Canada's Shaw Communications Inc said yesterday that it is acquiring Wind Mobile, the country's fourth-largest wireless provider, a deal with which it would gain a much-needed presence in the cellular market.

According to Calgary-based Shaw, the deal valued Wind and its parent company Mid-Bowline Group Corp, at C$1.6 billion ($1.16 billion), much higher than the roughly C$300 million a consortium of investors paid for the young wireless carrier in 2014.

The takeover comes after Rogers Communications Inc's C$465-million purchase of smaller rival Mobilicity, which was under creditor protection, for several deals that allowed Wind to pick up a suite of airwaves at a discount price.

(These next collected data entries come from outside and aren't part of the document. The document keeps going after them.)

(* ===== verification/AuditLog.v ===== *)
(** * Operator audit records (crate [wayfinder-gateway], [src/audit.rs])

    Events and their digest, and the pipeline that writes them: a bounded queue
    with one worker, a local destination and a shared one.  Tasks interleave as
    steps; the UUID and the clock of an event are inputs, a ticket stands for
    the channel a caller awaits, and a poisoned lock is not modelled. *)
From S2P Require Export State CacheKey JsonSample.

Definition MAX_ACTOR_BYTES : Z := 128.
Definition MAX_ACTION_BYTES : Z := 96.
Definition MAX_METADATA_BYTES : Z := 2048.
Definition AUDIT_QUEUE_CAPACITY : Z := 256.
Definition MAX_SHARED_AUDIT_EVENTS : Z := 10000.

(** [MultipleDestinations] prints the errors it holds. *)
Inductive AuditError :=
| AuditLockPoisoned
| QueueFull
| WorkerUnavailable
| AuditIo (e : str)
| Shared (e : StateBackendError)
| MultipleDestinations (local shared : AuditError)
| MetadataTooLarge
| Serialization (e : str)
| RuntimeUnavailable.

(** ** Events *)
Section Events.
Context {number : Type} `{JsonText number, JsonBuild number}.
Context (sha256 : list Z -> list Z).

Record AuditEvent := {
  ae_schema_version : Z;
  ae_event_id : str;
  ae_content_sha256 : str;
  ae_timestamp : Z;
  ae_actor : str;
  ae_action : str;
  ae_policy_version : option str;
  ae_snapshot_id : option str;
  ae_before : option (Value number);
  ae_after : option (Value number);
}.
Definition content_block_start s v : outcome :=
  match payload_index v, payload_object v "content_block" with
  | Some index, Some block =>
      if is_kind block "text" then (with_active s (<[index := TextBlock]> (ns_active s)) (ns_tool_count s), Ok [])
      else if is_kind block "tool_use" then
        if MAX_TOOL_CALLS <=? ns_tool_count s then refuse_event s
        else
          let tool_index := ns_tool_count s in
          let s := with_active s (<[index := ToolBlock tool_index false]> (ns_active s)) (tool_index + 1) in
          emit s [delta_frame s (ToolOpened tool_index (default JNull (get block "id")) (default JNull (get block "name")))]
      else refuse_event s
  | _, _ => refuse_event s
  end.

Definition content_block_delta s v : outcome :=
  match payload_index v, payload_object v "delta" with
  | Some index, Some delta =>
      match ns_active s !! index with
      | Some TextBlock =>
          if is_kind delta "text_delta" then
            match get_str delta "text" with
            | Some text => emit s [delta_frame s (ContentDelta text)]
            | None => refuse_event s
            end
          else refuse_event s
      | Some (ToolBlock tool_index _) =>
          if is_kind delta "input_json_delta" then
            match get_str delta "partial_json" with
            | Some partial =>
                let s := with_active s (<[index := ToolBlock tool_index true]> (ns_active s)) (ns_tool_count s) in
                emit s [delta_frame s (ToolArguments tool_index partial)]
            | None => refuse_event s
            end
          else refuse_event s
      | None => refuse_event s
      end
  | _, _ => refuse_event s
  end.
(* ===== verification/Responses.v ===== *)
(** * The Responses API (crate [wayfinder-gateway], [src/responses.rs])

    A Responses request is validated and translated into a chat request, whose
    answer is translated back.  The record [ResponsesRequest] is what [serde]'s
    derived reader yields.  A [HashMap] is read in the order [iter] gives, which
    the standard library leaves open. *)
From S2P Require Export Anthropic.

Definition RESPONSES_CONTRACT_VERSION : str := lit "wf-responses-v1".
Definition MAX_INPUT_ITEMS : Z := 64.
Definition MAX_TOOLS : Z := 128.
Definition MAX_INPUT_CHARS : Z := 1000000.
Definition MAX_OUTPUT_CHARS : Z := 1000000.
Definition MAX_OUTPUT_TOKENS : Z := 32768.
Definition MAX_STREAM_EVENTS : Z := 8192.

Record ResponsesToolIdentity := {
  ti_name : str;
  ti_namespace : option str;
  ti_custom : bool;
}.

#[export] Instance ResponsesToolIdentity_eq_dec : EqDecision ResponsesToolIdentity.
Proof. solve_decision. Defined.

Notation ToolMetadata := (gmap str ResponsesToolIdentity).

Record ChatToolCall := {
  ct_id : str;
  ct_name : str;
  ct_arguments : str;
}.

Record Usage := {
  us_input_tokens : Z;
  us_output_tokens : Z;
  us_total_tokens : Z;
}.

Inductive ResponsesInput (number : Type) :=
| InputText (text : str)
| InputItems (items : list (Value number)).
Arguments InputText {number}.
Arguments InputItems {number}.

Record ResponsesRequest (number : Type) := {
  rq_model : str;
  rq_input : ResponsesInput number;
  rq_instructions : option str;
  rq_stream : bool;
  rq_max_output_tokens : option Z;
  rq_temperature : option f64;
  rq_tools : list (Value number);
  rq_tool_choice : Value number;
  rq_parallel_tool_calls : bool;
  rq_reasoning : option (Value number);
  rq_store : bool;
  rq_stream_options : option (Value number);
  rq_include : list str;
  rq_service_tier : option str;
  rq_prompt_cache_key : option str;
  rq_text : option (Value number);
  rq_client_metadata : option (Value number);
}.
Arguments rq_model {number}.
Arguments rq_input {number}.
Arguments rq_instructions {number}.
Arguments rq_stream {number}.
Arguments rq_max_output_tokens {number}.
Arguments rq_temperature {number}.
Arguments rq_tools {number}.
Arguments rq_tool_choice {number}.
Arguments rq_parallel_tool_calls {number}.
Arguments rq_reasoning {number}.
Arguments rq_store {number}.
Arguments rq_stream_options {number}.
Arguments rq_include {number}.
Arguments rq_service_tier {number}.
Arguments rq_prompt_cache_key {number}.
Arguments rq_text {number}.
Arguments rq_client_metadata {number}.

Section Request.
Context {number : Type} `{JsonNumber number, JsonText number, JsonBuild number}.
Context (iter : ToolMetadata -> list (str * ResponsesToolIdentity)).
Implicit Types (v : Value number) (members : list (str * Value number)).

Notation fail template args := (Err (Msg template args)).

(** ** Fields *)
Definition reject_unknown_fields members (allowed : list string) : result unit message :=
  match list_find (fun '(field, _) => field ∉ map lit allowed) members with
  | Some (_, (field, _)) => fail "unsupported Responses API field '{field}'" [ArgStr field]
  | None => Ok ()
  end.

Definition required_string members (field : string) : result str message :=
  match (s ← get_str members field; if bool_decide (s = []) then None else Some s) with
  | Some s => Ok s
  | None => fail "Responses field '{field}' must be a non-empty string" [ArgStr (lit field)]
  end.

Definition object_or v (template : string) : result (list (str * Value number)) message := ok_or (as_object v) (Msg template []).

Definition one_of (s : str) (words : list string) : bool := bool_decide (s ∈ map lit words).

(** One part of a content, after the text before it. *)
Definition content_part (text : str) (part : Value number) : result str message :=
  let? part := object_or part "Responses message content parts must be objects" in
  let? _ := reject_unknown_fields part ["type"; "text"; "annotations"; "logprobs"] in
  let? kind := required_string part "type" in
  if negb (one_of kind ["input_text"; "output_text"; "text"])
  then fail "unsupported Responses content type '{}'; only text parts are supported" [ArgStr kind]
  else
    let? piece := required_string part "text" in
    Ok ((if bool_decide (text = []) then [] else text ++ [10]) ++ piece).

Definition content_text (content : Value number) : result str message :=
  match content with
  | JString text => Ok text
  | JArray [] => fail "Responses message content must contain at least one part" []
  | JArray parts => try_fold content_part [] parts
  | _ => fail "Responses message content must be text or text parts" []
  end.

(** ** Tools *)
Definition wire_name (metadata : ToolMetadata) (name : str) (namespace : option str) (custom : bool) : option str :=
  (fun '(_, (wire, _)) => wire) <$>
    list_find (fun '(_, identity) => identity = {| ti_name := name; ti_namespace := namespace; ti_custom := custom |}) (iter metadata).

Definition identity_of (metadata : ToolMetadata) (wire : str) : ResponsesToolIdentity :=
  default {| ti_name := wire; ti_namespace := None; ti_custom := false |} (metadata !! wire).

Definition wire_char (c : Z) : bool :=
  (97 <=? c) && (c <=? 122) || (65 <=? c) && (c <=? 90) || (48 <=? c) && (c <=? 57) || (c =? 95) || (c =? 45).

Definition chat_tool_name (namespace : option str) (name : str) (index : Z) (existing : ToolMetadata) : str :=
  let direct_is_valid :=
    bool_decide (namespace = None) && (str_len name <=? 64) && forallb wire_char name && bool_decide (existing !! name = None) in
  if direct_is_valid then name
  else lit "wf_" ++ digits_of index ++ lit "_" ++ take 48 (filter (fun c => wire_char c = true) name).

(** The translated tools and their identities. *)
Notation Tools := (list (Value number) * ToolMetadata)%type.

Shaw had acquired spectrum that was set aside for new entrants to the wireless industry in 2008, however it did not use the capacity. The airwaves were the sold by Shaw to Rogers as part of the Mobilicity deal in June. Rogers in turn passed on most of those plus some other airwaves to Wind to secure regulatory approval.

According to commentators, the move would see Shaw not only regain most of the spectrum it sold at a profit, but would allow it to enter Canada's highly competitive wireless market with an established cellular presence.

Shaw, present mostly in western Canada, gains Wind's wireless spectrum, 940,000 customers and wireless towers in urban centres in British Columbia, Alberta and Ontario, according to a statement yesterday.

According to Shaw, the deal provided ''the most efficient operating and financial entry point into the Canadian wireless landscape.''

The deal would allow Shaw to offer its services to Canadian consumers who, are increasingly turning to mobile devices for entertainment and information, like in the US. Wind, owned by private-equity firms, had expanded its customer base by 47 per cent over the past two years.

However, it still trails behind the country's three dominant players, Rogers Communications Inc, Telus Corp and BCE Inc. While the Canadian government supported the company with cheaper airwaves, the big three companies still controlled 90 per cent of subscribers.

''We think a well-funded Wind gives Canadians an opportunity to not have to choose between value and service,'' Jay Mehr, Shaw's chief operating officer, said in a phone interview.

Wind had taken the low pricing route,  undercutting its competitors' prices, but due to the low level of funding, its network could not match its rivals on quality.

Canadian surveys placed the company much behind its rivals on network quality and customer service.